18. ‘The great majority of English utterances’ (149) are at the most general level N4V4.
‘Most utterances of Hidatsa [. . .] consist of S4U’ (150 §5.3).
The Theory Itself
Position Analysis (and not Morpheme Analysis): ‘strict adherence to morpheme-distribution classes would lead to a relatively large number of different classes’ (150), e.g., think is V, house is N, but take is G (it forms a new class).

19. Variables then are positions, and not morphemes, to limit the number of classes. Thus ‘the element [i.e., morpheme] which occurs in a class position [e.g., V] may be a morpheme which occurs also in various other class positions [e.g., N, D, T, A, etc.]’ (150)
‘The final result for each language [. . .] takes the form of one or more substitution classes [e.g., S4U]. The formulae tell us that these are the sequences which occur’ (150) and that no other sequences may occur which are not ‘derived from the formula’ (150).
‘N has the [positional] values AN, TAN, TA, etc., and [in turn,] each of these [class positions] has specific morphemes as values’ (150)

20. Implicit in the Formulae
Suprasegmental Features
Morphological Boundaries
Morphological [Syntactic] Relations: what affixes actually change the morpheme class; which affixes do not; etc.
Endocentric/Exocentric relations (having a head/no head which determines the morpheme class: TN2 = N3/TA2 = N3).
Order (the order in which morpheme classes come)
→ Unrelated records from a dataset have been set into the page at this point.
(* ------------------------------------------------------------------ *)
(** ** Python [str] methods on text of code points below 256

    In the modules below a Python [str] whose code points are all below 256
    is a Rocq [string], one [ascii] per code point (Latin-1).  The methods
    follow Python's Unicode tables restricted to that range. *)

Module PyStr.
Local Open Scope string_scope.

(** [str.isspace()] on one code point: [\t \n \x0b \x0c \r], [\x1c-\x1f],
  space, [\x85] and [\xa0]. *)
Definition isspace_char (c : ascii) : bool :=
let n := nat_of_ascii c in
((9 <=? n) && (n <=? 13))%nat || ((28 <=? n) && (n <=? 32))%nat
|| Nat.eqb n 133 || Nat.eqb n 160.

Fixpoint lstrip (s : string) : string :=
match s with
| EmptyString => EmptyString
| String c r => if isspace_char c then lstrip r else s
end.

Fixpoint rev_str (s : string) (acc : string) : string :=
match s with
| EmptyString => acc
| String c r => rev_str r (String c acc)
end.

(** [str.strip()] *)
Definition strip (s : string) : string :=
rev_str (lstrip (rev_str (lstrip s) EmptyString)) EmptyString.

(** [str.lower()] on one code point: [A-Z] and [\xc0-\xde] except [\xd7]
  move up by 32; every other code point below 256 is its own lower case. *)
Definition lower_char (c : ascii) : ascii :=
let n := nat_of_ascii c in
if ((65 <=? n) && (n <=? 90))%nat
   || ((192 <=? n) && (n <=? 222) && negb (Nat.eqb n 215))%nat
then ascii_of_nat (n + 32) else c.

Fixpoint lower (s : string) : string :=
match s with
| EmptyString => EmptyString
| String c r => String (lower_char c) (lower r)
end.

(** [str.isdigit()] on one code point: [0-9] and the superscripts
  [\xb2 \xb3 \xb9]. *)
Definition isdigit_char (c : ascii) : bool :=
let n := nat_of_ascii c in
((48 <=? n) && (n <=? 57))%nat || Nat.eqb n 178 || Nat.eqb n 179 || Nat.eqb n 185.

Fixpoint all_chars (f : ascii -> bool) (s : string) : bool :=
match s with
| EmptyString => true
| String c r => f c && all_chars f r
end.

(** [str.isdigit()]: false on the empty string. *)
Definition isdigit (s : string) : bool :=
match s with
| EmptyString => false
| _ => all_chars isdigit_char s
end.

(** [s.startswith(prefix)] *)
Definition startswith (s prefix : string) : bool := String.prefix prefix s.

(** [x in (a, b, ...)] for strings. *)
Definition mem (x : string) (l : list string) : bool := existsb (String.eqb x) l.

(** [sep.join(l)] *)
Fixpoint join (sep : string) (l : list string) : string :=
match l with
| [] => ""
| [x] => x
| x :: r => x ++ sep ++ join sep r
end.

End PyStr.

(* ------------------------------------------------------------------ *)
(** ** [_onspd_country_mapping] (workflows.py) *)

Module Onspd.
Local Open Scope string_scope.

(** A [str] as its code points. *)
Definition code_points (s : string) : list Z :=
map (fun c => Z.of_nat (nat_of_ascii c)) (list_ascii_of_string s).

(** [str.upper()] on one code point below 256, as the code points it
  becomes: [a-z] and [\xe0-\xfe] except [\xf7] move down by 32, [\xb5]
  becomes U+039C, [\xdf] becomes [SS], [\xff] becomes U+0178, and every
  other code point is its own upper case. *)
Definition upper_cp (c : ascii) : list Z :=
let n := Z.of_nat (nat_of_ascii c) in
(if ((97 <=? n) && (n <=? 122)) || ((224 <=? n) && (n <=? 254) && negb (n =? 247)) then [n - 32]
else if n =? 181 then [924]
else if n =? 223 then [83; 83]
else if n =? 255 then [376]
else [n])%Z.

(** [str.upper()] *)
Definition upper (s : string) : list Z := flat_map upper_cp (list_ascii_of_string s).

(** [==] on [str] values, as code point sequences. *)
Definition code_eqb (a b : list Z) : bool :=
if list_eq_dec Z.eq_dec a b then true else false.
Definition receive_step (on_open on_ws_open : open_handler) (control_handler : bool)
    (frame : WsIn) : C LoopNext :=
  match frame with
  | InBytes raw =>
      '(frame_type, request_id, payload) ← tun (deserialize_frame raw);
      match frame_type, on_open, on_ws_open with
      | OPEN, Some h, _ => call_handler h request_id payload
      | WS_OPEN, _, Some h => call_handler h request_id payload
      | _, _, _ => d ← _dispatch_frame frame_type request_id payload; mret (Handled d)
      end
  | InNotBytes | InNotText => raise (Tun TunnelError)
  | InText text =>
      match loads text with
      | inl e => raise (JsonError e)
      | inr (JObj message) =>
          if type_is (py "pong") message then
            modify handle_pong ≫= λ _, mret (Handled Ignored)
          else if type_is (py "ping") message then
            send_control [(py "type", JStr (py "pong"))] ≫= λ _, mret (Handled Ignored)
          else if control_handler then mret (Control (JObj message))
          else mret (Handled Ignored)
      | inr _ => raise AttributeError
      end
  | InDisconnect => mret Break
  end.

(** ** The tasks around a connection *)

(** The receive loop: waiting in [ws.receive()], waiting in [queue.put] of a
    full queue, or ended (by a disconnect, or by an exception). *)
Inductive LoopState :=
| Receiving
| BlockedPut (r : nat) (payload : bytes)
| LoopEnded (e : option ConnExn).

(** A reader.  [Waiting]: in [asyncio.wait]; [Yielded]: suspended at the
    [yield] of a received item; [Draining]: in the loop that empties the queue
    of a closed stream; [Body]: the agent's request handler, which reads the
    queue itself up to the empty chunk; [Finished]: returned.  A reader that
    is cancelled in [asyncio.wait] leaves its [queue.get()] task behind
    ([Orphaned]), which may still take one item; otherwise it is [Gone]. *)
Inductive Phase := Waiting | Yielded | Draining | Body | Finished | Orphaned | Gone.

Inductive Heartbeat :=
| HbOff
| HbSleep (missed : nat)
| HbWait (missed : nat).

Record World := {
  w_conn : conn;
  w_loop : LoopState;
  w_readers : gmap nat (UUID * Phase);
  w_hb : Heartbeat;
  w_limit : nat
}.

Definition init_world (ws : W) : World :=
  {| w_conn := init_connection ws; w_loop := Receiving; w_readers := ∅; w_hb := HbOff;
     w_limit := 0 |}.

Definition with_conn (c : conn) (w : World) : World :=
  {| w_conn := c; w_loop := w_loop w; w_readers := w_readers w; w_hb := w_hb w;
     w_limit := w_limit w |}.

Definition with_loop (l : LoopState) (w : World) : World :=
  {| w_conn := w_conn w; w_loop := l; w_readers := w_readers w; w_hb := w_hb w;
     w_limit := w_limit w |}.

Definition with_reader (r : nat) (rid : UUID) (p : Phase) (w : World) : World :=
  {| w_conn := w_conn w; w_loop := w_loop w; w_readers := <[r := (rid, p)]> (w_readers w);
     w_hb := w_hb w; w_limit := w_limit w |}.

Definition with_hb (h : Heartbeat) (w : World) : World :=
  {| w_conn := w_conn w; w_loop := w_loop w; w_readers := w_readers w; w_hb := h;
     w_limit := w_limit w |}.

(** What can happen next: a call of one of the connection's methods, or one
    task running to its next suspension point. *)
Inductive event :=
| EOpen (rid : UUID)
| ERemove (rid : UUID)
| ERecv (m : WsIn)
| EUnblock
| EFirst (rid : UUID)
| EStart (rid : UUID)
| EGet (r : nat)
| EWake (r : nat)
| EResume (r : nat)
| EDrain (r : nat)
| EStartBody (rid : UUID)
| EBody (r : nat)
| EAbandon (r : nat)
| EOrphan (r : nat)
| EClose
| EHbStart (limit : nat)
| EHbPing
| EHbPong
| EHbTimeout.

(** What an observer sees. *)
Inductive obs :=
| OOpen (rid : UUID) (r : nat)
| ODispatch (r : nat) (payload : bytes)
| OEnqueue (r : nat) (payload : bytes)
| ODeliver (r : nat) (payload : bytes)
| ODrop (r : nat) (payload : bytes)
| OClosed (r : nat)
| OTearDown
| OEnd (r : nat)
| OControl (message : json)
| ORaise (e : ConnExn)
| OHbStart
| OHbPong
| OHbTimeout.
21. (Explicitly) Excluded from the Formulae
The following ‘syntactic facts [. . .] cannot be included in [the formulas] and must be found by separate investigations and expressed in separate statements’ (152):
Selection Features. These are (mostly) fine-tuned features within each class, creating sub-classes (wire-house/write-poetry/*‘wire-poetry’ in normal speech).

22. ‘The formulae also cannot in themselves indicate what [semantic] meanings may be associated with the various positions or classes’ (152 §8.3).
The formulas do not distinguish what an ‘N’ means from what a ‘V’ means, or subject from object, etc.; it is equally possible to include e.g., ‘◘’ (a completely meaningless symbol) for ‘V’, ‘◊’ for ‘N’.
This is why the formulas are syntactic (the way the morphemes/words are strung together into patterns) without reference to their semantics (what the morpheme patterns actually mean).